Mark’s team plans route to victory as he heads to nomination centre today

BY ARTHUR HALL
Editor-at-large
halla@jamaicaobserver.com

SUPPORTERS of People’s National Party (PNP) presidential candidate Mark Golding have been given a fillip following the release of the preliminary list of delegates, which they say show him with very strong support.

Golding is slated to be nominated today to contest the November 7 election for the PNP’s top job and will face off with Lisa Hanna, who was nominated on Wednesday — less than 48 hours after she told the Jamaica Observer that she enjoys the support of 10 of the party’s sitting Members of Parliament (MPs) and 63 of its 97 councillors.

But Golding’s Campaign Director Angela Brown Burke downplayed the significance of those numbers yesterday.

Brown Burke noted that when Portia Simpson Miller was elected PNP president in 2006, she was backed by about three of the sitting MPs at the time.

Highlighting the inclusive nature of the Golding campaign, Brown Burke said the support from the delegates on the ground has been very strong.

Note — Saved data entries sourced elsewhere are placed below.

Lemma phase_local_replica_sorting fuel s s' :
  spliced (trace s) = false → sorting_removed (trace s) = false →
  phase_local_replica ext st root fuel s = Finished s' →
  sorting_removed (trace s') = spliced (trace s') && remove_redundant_sorting st.
Proof.
  intros Hsp Hsort. unfold phase_local_replica.
  intros (s1 & Hloop & Hfin)%and_then_finished.
  pose proof (run_loop_invariant
    (λ s0, read_from_local_parallel_replica_plan s0 = spliced (trace s0)
           ∧ sorting_removed (trace s0) = false)
    (λ _, True) (body_local_replica ext st) body_local_replica_flag fuel) as Hinv.
  cbn beta in Hinv.
  match type of Hloop with run_loop _ _ ?s0 = _ =>
    specialize (Hinv s0 (conj (eq_sym Hsp) Hsort)) end.
  rewrite Hloop in Hinv. destruct Hinv as [Hflag Hsort1].
  injection Hfin as <-. unfold remove_redundant_sorting_after_splice.
  rewrite Hflag.
  destruct (spliced (trace s1) && remove_redundant_sorting st) eqn:Hboth; cbn.
  - rewrite sorting_removed_app, spliced_app. cbn.
    apply andb_prop in Hboth as [-> ->]. by rewrite orb_true_r.
  - rewrite Hsort1. by rewrite Hboth.
Qed.

Lemma spliced_nodes_snoc nds l n :
  spliced_nodes ext st nds (l ++ [n]) = splice_node ext st n (spliced_nodes ext st nds l).
Proof. unfold spliced_nodes. by rewrite foldl_app. Qed.

Lemma replica_reads_in_turn_snoc nds l n :
  replica_reads_in_turn ext st nds (l ++ [n])
  = replica_reads_in_turn ext st nds l
    && is_local_replica_read (spliced_nodes ext st nds l) n.
Proof.
  revert nds. induction l as [|x l IH]; intros nds; cbn [app replica_reads_in_turn].
  - by rewrite andb_true_r.
  - by rewrite IH, andb_assoc.
Qed.

(** What the traversal has done to the state [s0] it started from: it has
    spliced the nodes of some list [targets], each a local-replica read when
    its turn came, and touched nothing else. *)
Local Abbreviation splices_so_far s0 s :=
  (∃ targets,
     replica_reads_in_turn ext st (nodes s0) targets = true
     ∧ nodes s = spliced_nodes ext st (nodes s0) targets
     ∧ read_from_local_parallel_replica_plan s = bool_decide (targets ≠ [])
     ∧ trace s = trace s0 ++ map EvReplaceNodeWithPlan targets).

Lemma body_local_replica_splices s0 s :
  splices_so_far s0 s →
  match body_local_replica ext st s with
  | Continue s' => splices_so_far s0 s'
  | Break s' => splices_so_far s0 s' ∧ stack s' = []
  | Throw _ _ => True
  end.
Proof.
  intros (targets & Hreads & Hnodes & Hflag & Htrace). unfold body_local_replica.
  destruct (push_next_child s) as [s1|] eqn:Hpush.
  { pose proof (push_next_child_trace _ _ Hpush) as Htr.
    apply push_next_child_frame in Hpush as (Hn & _ & _ & Hf).
    exists targets. by rewrite Hn, Hf, Htr. }
  destruct (stack s) as [|frame below] eqn:Hs; [split; [by exists targets|done]|].
  destruct (nodes s !! node frame) as [nd|] eqn:Hnd; [|by exists targets].
  destruct (decide _) as [Hkind|]; [|by exists targets].
  destruct (optimize ext st _) as [code|local_plan] eqn:Hopt; [done|].
  assert (Hsplice : splice_node ext st (node frame) (nodes s)
                    = if merge_expressions st then
                        (tryMergeExpressions ext (node frame)
                           (replaceNodeWithPlan ext (node frame) local_plan (nodes s))).2
                      else replaceNodeWithPlan ext (node frame) local_plan (nodes s)).
  { unfold splice_node. rewrite Hnd. destruct (decide _); [|done]. by rewrite Hopt. }
  exists (targets ++ [node frame]). split_and!.
  - rewrite replica_reads_in_turn_snoc, Hreads, <- Hnodes. cbn [andb].
    unfold is_local_replica_read, step_kind_of. rewrite Hnd. cbn.
    apply bool_decide_eq_true. by rewrite Hkind.
  - rewrite spliced_nodes_snoc, <- Hnodes, Hsplice.
    by destruct (merge_expressions st).
  - rewrite bool_decide_true by (by destruct targets).
    by destruct (merge_expressions st).
  - rewrite map_app, app_assoc, <- Htrace. by destruct (merge_expressions st).
Qed.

“It is looking very good and we have done our numbers, but it is never done until election day. We are checking the draft delegates’ list and we know that there will be objections, corrections, and changes, but we are comfortable with what we have seen so far,” she said.

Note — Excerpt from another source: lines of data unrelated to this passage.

(** C6: toggle-complete puts in the place of [T] a copy whose status is
    Completed when [T] was Active or Pending and Active when it was
    Completed, every other field as it was and every other task of the
    store untouched; two toggles from Active give the store back. *)
Theorem onToggleComplete_flips_status_only st i (T : Task.t) :
  tasks st !! i = Some T ->
  NoDup (map Task.id (tasks st)) ->
  let T' := toggled T in
  let st' := onToggleComplete T st in
  tasks st' = <[i := T']> (tasks st) /\
  tasks st' !! i = Some T' /\
  length (tasks st') = length (tasks st) /\
  (forall j p, j <> i -> tasks st !! j = Some p -> tasks st' !! j = Some p) /\
  (Task.status T = Active \/ Task.status T = Pending -> Task.status T' = Completed) /\
  (Task.status T = Completed -> Task.status T' = Active) /\
  (Task.status T = Active ->
     Task.status (toggled T') = Active /\
     tasks (onToggleComplete T' st') = tasks st) /\
  Task.id T' = Task.id T /\ Task.title T' = Task.title T /\
  Task.description T' = Task.description T /\
  Task.category T' = Task.category T /\
  Task.dueDate T' = Task.dueDate T /\
  Task.createdAt T' = Task.createdAt T /\
  Task.nextSteps T' = Task.nextSteps T.
Proof.
  intros Hi Hnd T' st'.
  assert (i < length (tasks st))%nat as Hlt by (by eapply lookup_lt_Some).
  assert (tasks st' = <[i := T']> (tasks st)) as Hst'.
  { unfold st', onToggleComplete. rewrite tasks_upsertTask.
    by apply (upsert_unique _ _ i T). }
  split; [done|]. rewrite Hst'.
  split; [by apply list_lookup_insert_eq|].
  split; [by apply length_insert|].
  split; [by intros j p Hne Hj; rewrite list_lookup_insert_ne|].
  split; [by intros [H|H]; unfold T'; rewrite toggled_status, H|].
  split; [by intros H; unfold T'; rewrite toggled_status, H|].
  split; [|apply toggled_fields].
  intros Hact. split.
  - unfold T'. by rewrite toggled_twice_active.
  - unfold onToggleComplete at 1. rewrite tasks_upsertTask, Hst'.
    rewrite (upsert_unique (toggled T') (<[i := T']> (tasks st)) i T').
    + unfold T'. rewrite toggled_twice_active by done.
      rewrite list_insert_insert_eq. by apply list_insert_id.
    + assert (map Task.id (<[i := T']> (tasks st)) = map Task.id (tasks st)) as ->; [|done].
      rewrite list_fmap_insert. apply list_insert_id.
      by rewrite list_lookup_fmap, Hi.
    + by apply list_lookup_insert_eq.
    + done.
Qed.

“In a campaign, all the way up to election day there will be supporters, there will be those in the middle, and there will be those undecided, so we are continuing our work on the ground,” added Brown Burke.

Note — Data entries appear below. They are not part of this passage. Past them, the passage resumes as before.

(** * College Event Management API: the event record model

    A shallow embedding of [src/main.py] and [src/schemas.py]: the request
    model [EventCreate], the storage schema [Event], the storage-to-API
    mapping [serialize_event], the seeding policy [ensure_seed] and the two
    endpoints [list_events] and [create_event]. *)

From Stdlib Require Import Ascii.
From stdpp Require Import gmap strings list fin_maps pretty.

Local Open Scope string_scope.
Local Open Scope list_scope.
Local Open Scope nat_scope.
Local Set Warnings "-register-all,-clear-no-such-hyp".

(** ** Python values

    The values a request body or a stored document can hold.  A [date] is
    its three fields, a naive [datetime] adds the time of day, an [ObjectId]
    is its 12-byte number.  [VOther] stands for a value of any other type
    (float, nested document, binary, ...): it has no [isoformat] attribute
    and is known here by the text [str] gives for it. *)

Record Date := mkDate { year : nat; month : nat; day : nat }.

Record DateTime := mkDateTime {
  dt_date : Date; hour : nat; minute : nat; second : nat; microsecond : nat }.

Inductive Value :=
  | VNone
  | VBool (b : bool)
  | VInt (z : Z)
  | VStr (s : string)
  | VList (l : list Value)
  | VDate (d : Date)
  | VDateTime (t : DateTime)
  | VOid (n : N)
  | VOther (text : string).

The PNP Secretariat released the draft delegates’ list on Tuesday, with approximately 3,300 Comrades eligible to vote in the poll to elect the party’s sixth president. The final list is scheduled to be released on October 30.

While it is expected that changes will be made to the list, Observer sources close to the Golding camp yesterday pointed to the delegate-rich support enjoyed by some key Golding backers, including Peter Bunting, Dayton Campbell, Lothan Cousins, and Brown Burke herself.

According to the sources, if these key backers can convince the majority of their delegates to line up behind them it should be a sure victory for Golding.

Among the Golding backers with strong delegate support are former MPs Bunting (100), Dayton Campbell (77), Fenton Ferguson (88), and Colin Fagan (82).

Sitting MPs who back Golding include Cousins, with 70 delegates, Brown Burke (117 delegates), and Anthony Hylton (36 delegates).

But, despite the number of delegates in the constituency represented by the Golding backers, Brown Burke said the campaign team is still working on the ground.

“In the PNP we have long recognised that our leaders are important, but we know that you can never take the delegates for granted,” she said.

Hanna has also argued that she will get support from delegates in some of the constituencies represented by Golding supporters, including in Brown Burke’s St Andrew South Western constituency, where she has been endorsed by Councillor Audrey Smith-Facey.

Going into today’s nomination, Golding has affirmed that the time has come for him to put himself forward to lead the PNP.

“I think that I bring to the table the range of skills and attributes and approach that the party needs at this time. So it is really out of a sense of duty to Jamaica, because I regard the PNP as a very important institution in Jamaica, and I have a sense of duty to my party that I am putting myself up,” Golding told Observer reporters and editors at this week’s Jamaica Observer Monday Exchange, as he rejected claims that his candidacy was a continuation of the attempt by his close friend Bunting to lead the party.

Bunting, who had labelled his campaign “Rise”, lost his bid to unseat Dr Peter Phillips whose camp had adopted the name “One PNP”. The challenge reopened old wounds in the party and was fingered by some politicos and supporters as one of the reason’s for the PNP’s humiliating 14-49-seat loss to the Jamaica Labour Party in the September 3, 2020 General Election.

“The Rise Campaign is over. The One PNP Campaign is over. And, indeed, we have to put these things behind us on consignment to history, because the fact is that this challenge that we have is the lingering effect of many years of internal contests which have affected the cohesiveness of the party and the unity of the party,” Golding said on Monday.

“So I have really made a brave effort to indicate that I am doing this as Mark Golding, with a sense of duty and a sense of purposefulness and passion for the party that I believe in, and the Jamaica that I love — that is why I am doing this,” added Golding.

He charged that the factionalism and divisions in the PNP in the past must come to an end.

“We must move beyond that, and I am running a campaign of unity, of rebuilding, and of coming together under one big tent, as the PNP family,” said Golding.